"Dispute est un mot hollywoodien", écrivait Bette Davis dans This 'n That, ses mémoires publiées en 1987. Une citation qui pourrait, en quelques mots seulement, résumer Feud, série sortie 30 ans plus tard. Avant de réécrire l'histoire du cinéma dans Hollywood, Ryan Murphy s'intéressait à la rivalité qui opposait deux icônes : Bette Davis et Joan Crawford. Connues pour leur fort caractère et leurs nombreuses exigences, les deux actrices se rencontrent sur le tournage du film de Robert Aldrich, Qu'est-il arrivé à Baby Jane ?. C'était en 1962. Dans les coulisses comme sur le plateau, elles se livrent à un affrontement sans merci où tous les coups sont permis.
En 8 épisodes, Feud revient sur cette mésentente légendaire — qui a fortement contribué au statut culte du film —, mais aussi sur tout un système qui encourage la compétition entre les femmes, souvent mises au placard après un certain âge. Pour interpréter ce duo, qui d'autres que deux actrices oscarisées et tout aussi talentueuses ? Ryan Murphy confie cette mission à Jessica Lange et Susan Sarandon. À l'écran, elles reproduisent les mêmes intonations de voix et les mêmes gestes que leurs modèles. La précision de leurs interprétations est telle que plusieurs vidéos sur la Toile comparent les scènes de la série aux images d'archives. Le résultat est bluffant.
Découvrez la vidéo qui compare les séquences de Feud aux vrais événements :
Idéale pour les passionnés, la série devient réellement pertinente lorsqu'elle outrepasse le cadre du cinéma et aborde des sujets plus lourds, le premier étant la misogynie. Riches, célèbres, intouchables, et pourtant. Feud démontre que, malgré leur pouvoir, les actrices sont soumises aux diktats des grands studios et de ceux qui les dirigent. Une oppression réservée aux femmes. Si la rivalité entre les deux stars est traitée comme un ressort comique au premier abord, le sexisme ambiant, fil rouge de la série, prend le pas sur l'intrigue, au point de créer une atmosphère étouffante.
Aux côtés de Jessica Lange et Susan Sarandon, Ryan Murphy a rassemblé un casting en or. Ainsi, Stanley Tucci incarne le patron de la Warner, Jack Warner, Kathy Bates interprète Joan Blondell et Alfred Molina, lui, le réalisateur Robert Aldrich.
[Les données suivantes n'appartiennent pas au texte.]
Lemma ledger_preloadStep i character script gens done failed :
  triple (ledger gens done failed)
    (preloadStep env characters i character script)
    (fun _ r =>
       exists g p e,
         ledger (gens ++ g) (done ++ p) (failed ++ e) r
         /\ stepEntries character g p e).
Proof.
  assert (Hnoid : forall x,
            usableId character = None ->
            triple (ledger gens done failed)
              (pushError x;;
               r1 ← getRun;
               editMessageUsingUpdate
                 (formatPreloadStatus (i + 1) (length characters) (preloaded r1)
                    (errors r1) (Some (ch_name character)) None (isCancelled r1)
                    statusMessageId);;
               click characters (clickWhileProgress script);;
               mret Next)
              (fun _ r =>
                 exists g p e,
                   ledger (gens ++ g) (done ++ p) (failed ++ e) r
                   /\ stepEntries character g p e)).
  { intros x _. eapply triple_bind; [apply ledger_pushError | intros []].
    eapply triple_post; [apply triple_of_preserves; repeat ledger_step|].
    intros ? r Hr. exists [], [], [x]. rewrite !app_nil_r. split; [exact Hr|].
    left. simpl. auto. }
  unfold preloadStep. apply triple_getRun. intros r0 Hr0.
  destruct (isCancelled r0).
  { apply triple_ret. intros r ->. exists [], [], []. rewrite !app_nil_r.
    split; [exact Hr0|]. left. simpl. auto. }
  eapply triple_pre; [|intros r ->; exact Hr0]. cbv zeta.
  destruct (ch_characterId character) as [[|id]|] eqn:Hid.
  - apply Hnoid. unfold usableId. rewrite Hid. reflexivity.
  - assert (Husable : usableId character = Some (S id))
      by (unfold usableId; rewrite Hid; reflexivity).
    eapply triple_bind; [apply triple_of_preserves, ledger_edit | intros []].
    eapply triple_bind; [apply triple_of_preserves, ledger_click | intros []].
    eapply triple_bind; [apply ledger_generationBlock | intros block].
    destruct block as [flow|[message|]].
    + apply triple_ret. intros r [[_ Hr]|Hr].
      * exists [], [], []. rewrite !app_nil_r. split; [exact Hr|]. left. simpl. auto.
      * exists [S id], [], []. rewrite !app_nil_r. split; [exact Hr|].
        right. exists (S id). split; [exact Husable|]. split; [reflexivity|].
        left. simpl. split; [reflexivity | lia].
    + eapply triple_pre with (Pre' := ledger (gens ++ [S id]) done failed);
        [|intros r [[Hd _]|Hr]; [discriminate | exact Hr]].
      eapply triple_bind; [apply ledger_pushError | intros []].
      eapply triple_post; [apply triple_of_preserves; repeat ledger_step|].
      intros ? r Hr. eexists [S id], [], [_]. rewrite !app_nil_r.
      split; [exact Hr|]. right. exists (S id). split; [exact Husable|].
      split; [reflexivity|]. left. simpl. split; [reflexivity | lia].
    + eapply triple_pre with (Pre' := ledger (gens ++ [S id]) done failed);
        [|intros r [[Hd _]|Hr]; [discriminate | exact Hr]].
      eapply triple_bind;
        [apply triple_of_preserves, ledger_getCurrentSlot | intros slotIndex].
      eapply triple_bind; [apply ledger_save | intros []].
      apply triple_exists_pre. intros p. apply triple_exists_pre. intros e.
      apply triple_and_pre'. intros Hpe.
      eapply triple_post; [apply triple_of_preserves; repeat ledger_step|].
      intros ? r Hr. exists [S id], p, e. split; [exact Hr|].
      right. exists (S id). split; [exact Husable|]. split; [reflexivity | exact Hpe].
  - apply Hnoid. unfold usableId. rewrite Hid. reflexivity.
Qed.
End LedgerSteps.

Lemma sublist_omap_cons {A B} (f : A -> option B) (x : A) (l : list B) (rest : list A) :
  l `sublist_of` omap f rest -> l `sublist_of` omap f (x :: rest).
Proof. intros H. simpl. destruct (f x); [apply sublist_cons|]; exact H. Qed.

Lemma stepEntries_sublists (c : Character) (rest : list Character)
    (g g1 : list nat) (p p1 e e1 : list string) :
  stepEntries c g p e ->
  g1 `sublist_of` omap usableId rest ->
  p1 `sublist_of` namesWithId rest ->
  length p1 + length e1 <= length rest ->
  (g ++ g1) `sublist_of` omap usableId (c :: rest)
  /\ (p ++ p1) `sublist_of` namesWithId (c :: rest)
  /\ length (p ++ p1) + length (e ++ e1) <= length (c :: rest).
Proof.
  intros Hstep Hg Hp Hlen. unfold namesWithId in *.
  destruct Hstep as [(-> & -> & He)|(id & Hid & -> & Hpe)].
  - split; [apply sublist_omap_cons, Hg|]. split; [apply sublist_omap_cons, Hp|].
    simpl. rewrite ?length_app. simpl. lia.
  - split; [simpl; rewrite Hid; apply sublist_skip, Hg|].
    destruct Hpe as [[-> He]|[-> ->]].
    + split; [apply sublist_omap_cons, Hp|]. simpl. rewrite ?length_app. simpl. lia.
    + split; [simpl; rewrite Hid; apply sublist_skip, Hp|]. simpl. lia.
Qed.

Lemma ledger_preloadLoop env characters script i rest gens done failed :
  triple (ledger gens done failed)
    (preloadLoop env characters script i rest)
    (fun _ r =>
       exists g p e,
         ledger (gens ++ g) (done ++ p) (failed ++ e) r
         /\ g `sublist_of` omap usableId rest
         /\ p `sublist_of` namesWithId rest
         /\ length p + length e <= length rest).
Proof.
  revert i gens done failed.
  induction rest as [|c rest IH]; intros i gens done failed; cbn [preloadLoop].
  - apply triple_ret. intros r Hr. exists [], [], []. rewrite !app_nil_r.
    split; [exact Hr|]. split; [reflexivity|]. split; [reflexivity|]. simpl. lia.
  - eapply triple_bind; [apply ledger_preloadStep | intros flow].
    apply triple_exists_pre. intros g. apply triple_exists_pre. intros p.
    apply triple_exists_pre. intros e. apply triple_and_pre'. intros Hstep.
    destruct flow.
    + eapply triple_post; [apply IH|]. intros ? r (g1 & p1 & e1 & Hr & Hg & Hp & Hlen).
      exists (g ++ g1), (p ++ p1), (e ++ e1). rewrite !app_assoc.
      split; [exact Hr|]. eapply stepEntries_sublists; eassumption.
    + apply triple_ret. intros r Hr. exists g, p, e. split; [exact Hr|].
      rewrite <- (app_nil_r g), <- (app_nil_r p), <- (app_nil_r e).
      apply (stepEntries_sublists c rest g [] p [] e []); auto.
      * apply sublist_nil_l.
      * apply sublist_nil_l.
      * simpl. lia.
Qed.

(** X18: whatever the user, the generations and the server do, a preload
    batch issues generations only for characters of the batch that have an
    id other than 0, in the order of the batch and at most one for each;
    the names it reports as preloaded are names of such characters, in
    that order and at most once for each; and it books at most one entry
    for each character of the batch, preloaded or error. *)
Theorem preload_books_each_character_once env characters script w :
  let finished := (preloadCharactersCache env characters script w).1.2 in
  exists gens,
    generationsOf (trace (world finished)) = generationsOf (trace w) ++ gens
    /\ gens `sublist_of` omap usableId characters
    /\ preloaded finished `sublist_of` namesWithId characters
    /\ length (preloaded finished) + length (errors finished) <= length characters.
Proof.
  cbv zeta.
  assert (Hidle : forall r : Run,
            world r = w -> preloaded r = [] -> errors r = [] ->
            exists gens,
              generationsOf (trace (world r)) = generationsOf (trace w) ++ gens
              /\ gens `sublist_of` omap usableId characters
              /\ preloaded r `sublist_of` namesWithId characters
              /\ length (preloaded r) + length (errors r) <= length characters).
  { intros r -> -> ->. exists []. rewrite app_nil_r. split; [reflexivity|].
    split; [apply sublist_nil_l|]. split; [apply sublist_nil_l|]. simpl. lia. }
  destruct (inGroupChat w) eqn:Hgroup.
  2:{ unfold preloadCharactersCache, mbind, M_bind, get. cbv beta iota.
      rewrite Hgroup. apply Hidle; reflexivity. }
  destruct characters as [|c cs] eqn:Hcs.
  { unfold preloadCharactersCache, mbind, M_bind, get. cbv beta iota.
    rewrite Hgroup. apply Hidle; reflexivity. }
  rewrite <- Hcs. clear Hidle.
  rewrite preloadCharactersCache_run; [|assumption|rewrite Hcs; discriminate].
  cbv zeta. cbn [fst snd world preloaded errors].
  set (started := {| world := setPreloadFlags true (currentPreloadCharacter w) w;
                     isCancelled := false; preloaded := []; errors := [];
                     statusMessage := _ |}).
  assert (Hstart : ledger (generationsOf (trace w)) [] [] started) by (repeat split).
  apply (ledger_preloadLoop env characters script 0 characters) in Hstart.
  destruct Hstart as (g & p & e & (Hg & Hp & He) & Hsub & Hnames & Hlen).
  exists g. cbn [trace setPreloadFlags]. rewrite Hp, He. simpl in Hp, He.
  split; [exact Hg|]. auto.
Qed.

(** ** A batch without a click *)

Section Calm.
Context (env : Backend) (characters : list Character).
Context (gens : list nat) (done failed : list string).

Lemma calm_of_ledger {A} (m : P A) :
  preserves (ledger gens done failed) m ->
  (forall r, isCancelled (m r).2 = isCancelled r) ->
  preserves (calm gens done failed) m.
Proof. intros Hl Hc r [Hr Hled]. split; [rewrite Hc; exact Hr | apply Hl, Hled]. Qed.

Lemma calm_inWorld {A} (m : M A) :
  keeps slotStep m -> preserves (calm gens done failed) (inWorld m).
Proof.
  intros Hm. apply calm_of_ledger; [apply ledger_inWorld, Hm|].
  intros r. unfold inWorld. destruct (m (world r)). reflexivity.
Qed.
Sarah Paulson, grande habituée des productions du showrunner, apparaît le temps de quelques secondes, en Geraldine Page. De son côté, Catherine Zeta-Jones prête ses traits à la grande Olivia de Havilland. Cette dernière, mécontente de l'image qu'elle renvoie dans la série, poursuit la chaîne américaine FX et Ryan Murphy pour "atteinte à la dignité". L'actrice hollywoodienne perd finalement son procès. Quand une querelle en engendre une autre.